Their new era was just beginning there. For the next 20 years, TV viewers would never be able to get enough of it, whether it was teaching Johnnie four different souffles or preparing a goose with garden secateurs.
In 1968 their shows went full colour. And of course, they were also making a fortune with endorsement deals, including everything from Fairy Liquid to new refrigerators, which was unfortunate for the BBC.
She would be competing for the Ramsay Millions, Ellis explains. “And she would be more plain-speaking and outrageous than Anne Robinson and Simon Cowell combined”.
However, when 600 people complained about her treatment of Gwen Troake, things were already changing and people’s tastes were already. According to Ellis, “Fanny was criticized as being self-centred, condescending, insulting, patronizing, rude, tactless, pathetic, and offensive.”
So Fanny was “cancelled” and Troake was given a cookbook deal. Bon Viveur’s story, however, didn’t come to an end. Before settling near Colchester, Fanny and Johnnie frantically moved around the country and settled in. They had fingers in several pies.
Their home was as madcap as they were. They had a long-running feud with all cleaning equipment and raised 89 bunnies from one single doe. A rotten ham that was crammed with maggots is remembered by assistant Wendy Colvin.
She suggested they threw it away. No one ever died from eating maggots, Fanny said. “Boil it up and it’ll be delicious,” Wendy said. I wouldn’t eat it, but she and Johnnie did”.
By the 1980s, Delia Smith’s straightforward, contemporary cooking was gaining popularity. However, the real end of Bon Viveur came in 1987 when Johnnie passed away from lung cancer at the age of 83. Fanny lost her way, refused to see him in hospital, shunned the funeral and hid away.
She admitted: “I think I should have been more dignified” when she was 85 years old in 1994. If I had been more restrained, I would now have more friends.
Britain however is conflicted. Looking back, we still had a strong love for her. When he first met her on set, TV chef Anthony Worrall-Thompson was seven. His mum was her stage manager.
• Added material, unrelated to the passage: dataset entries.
(** [bool_to_prop]: turn boolean facts about [Z] and [nat] comparisons in
    the context into propositions [lia] understands. *)
Ltac bool_to_prop :=
  repeat match goal with
  | H : (_ <? _)%Z = true |- _ => apply Z.ltb_lt in H
  | H : (_ <? _)%Z = false |- _ => apply Z.ltb_ge in H
  | H : (_ <=? _)%Z = true |- _ => apply Z.leb_le in H
  | H : (_ <=? _)%Z = false |- _ => apply Z.leb_gt in H
  | H : (_ >=? _)%Z = _ |- _ => rewrite Z.geb_leb in H
  | H : (_ >? _)%Z = _ |- _ => rewrite Z.gtb_ltb in H
  | H : (_ =? _)%Z = true |- _ => apply Z.eqb_eq in H
  | H : (_ =? _)%Z = false |- _ => apply Z.eqb_neq in H
  | H : (_ || _) = true |- _ => apply orb_true_iff in H
  | H : (_ || _) = false |- _ => apply orb_false_iff in H; destruct H
  | H : (_ && _) = true |- _ => apply andb_true_iff in H; destruct H
  | H : (_ && _) = false |- _ => apply andb_false_iff in H
  end.

(** ** Shared lemmas on lists *)

Section list_facts.
Context {A : Type}.
Implicit Types (l : list A) (x y : A) (i j : nat).

(** Writing two positions of a list, each with the other's value. *)
Definition list_swap (i j : nat) (l : list A) : list A :=
  match l !! i, l !! j with
  | Some x, Some y => <[j:=x]> (<[i:=y]> l)
  | _, _ => l
  end.

Lemma list_swap_length i j l : length (list_swap i j l) = length l.
Proof. unfold list_swap. repeat case_match; len. Qed.

Lemma list_swap_perm i j l : list_swap i j l ≡ₚ l.
Proof.
  unfold list_swap. repeat case_match; try done.
  by apply Permutation_insert_swap.
Qed.

Lemma list_swap_lookup_l i j l x y :
  l !! i = Some x → l !! j = Some y → list_swap i j l !! i = Some y.
Proof.
  intros Hi Hj. unfold list_swap. rewrite Hi, Hj.
  destruct (decide (i = j)) as [->|Hne].
  - rewrite list_lookup_insert_eq by (len; by eapply lookup_lt_Some). congruence.
  - rewrite list_lookup_insert_ne by done.
    by rewrite list_lookup_insert_eq by by eapply lookup_lt_Some.
Qed.

Lemma list_swap_lookup_r i j l x y :
  l !! i = Some x → l !! j = Some y → list_swap i j l !! j = Some x.
Proof.
  intros Hi Hj. unfold list_swap. rewrite Hi, Hj.
  rewrite list_lookup_insert_eq; [done|]. len. by eapply lookup_lt_Some.
Qed.

Lemma list_swap_lookup_ne i j k l :
  k ≠ i → k ≠ j → list_swap i j l !! k = l !! k.
Proof.
  intros Hi Hj. unfold list_swap. repeat case_match; try done.
  by rewrite !list_lookup_insert_ne by done.
Qed.

Lemma list_swap_oob i j l :
  length l ≤ i ∨ length l ≤ j → list_swap i j l = l.
Proof.
  intros H. unfold list_swap.
  destruct (l !! i) eqn:Hi, (l !! j) eqn:Hj; try done.
  apply lookup_lt_Some in Hi, Hj. lia.
Qed.

Lemma list_swap_sym i j l : list_swap i j l = list_swap j i l.
Proof.
  unfold list_swap.
  destruct (l !! i) as [x|] eqn:Hi, (l !! j) as [y|] eqn:Hj; try done.
  destruct (decide (i = j)) as [->|Hne]; [congruence|].
  by rewrite list_insert_insert_ne.
Qed.

Lemma list_swap_involutive i j l : list_swap i j (list_swap i j l) = l.
Proof.
  destruct (l !! i) as [x|] eqn:Hi, (l !! j) as [y|] eqn:Hj;
    try (unfold list_swap at 2; rewrite ?Hi, ?Hj;
         unfold list_swap; by rewrite ?Hi, ?Hj).
  apply list_eq; intros k.
  destruct (decide (k = i)) as [->|Hki].
  - erewrite list_swap_lookup_l, Hi; eauto using list_swap_lookup_l, list_swap_lookup_r.
  - destruct (decide (k = j)) as [->|Hkj].
    + erewrite list_swap_lookup_r, Hj; eauto using list_swap_lookup_l, list_swap_lookup_r.
    + by rewrite !list_swap_lookup_ne.
Qed.

End list_facts.

Lemma list_swap_fmap {A B} (f : A → B) (i j : nat) (l : list A) :
  f <$> list_swap i j l = list_swap i j (f <$> l).
Proof.
  unfold list_swap. rewrite !list_lookup_fmap.
  destruct (l !! i), (l !! j); simpl; try done.
  by rewrite !list_fmap_insert.
Qed.

#[export] Hint Rewrite @list_swap_length : jp_len.
#[export] Hint Resolve list_swap_perm : jp.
Who does this ugly little runt belong to, she said in her opening statement? He recalls, “. I thought she was a witch, a very scary witch. “But … “
He continues, “She inspired me to cook.” Dame Esther Rantzen added:” In a notoriously bad-tempered profession, her rages were legendary.. However, I do not stop admiring Fanny. In a world of fakery and retakes, she lit up the screen, demonstrating that that glorious, unpredictable burst of rage was real.
Some 70 years on from that first TV show, and with Fanny’s clips now shared on TikTok, the world would seem to agree.
The History Press has released Clive Ellis’ television show Fabulous Fanny Cradock: Outrageous Queen of Cuisine.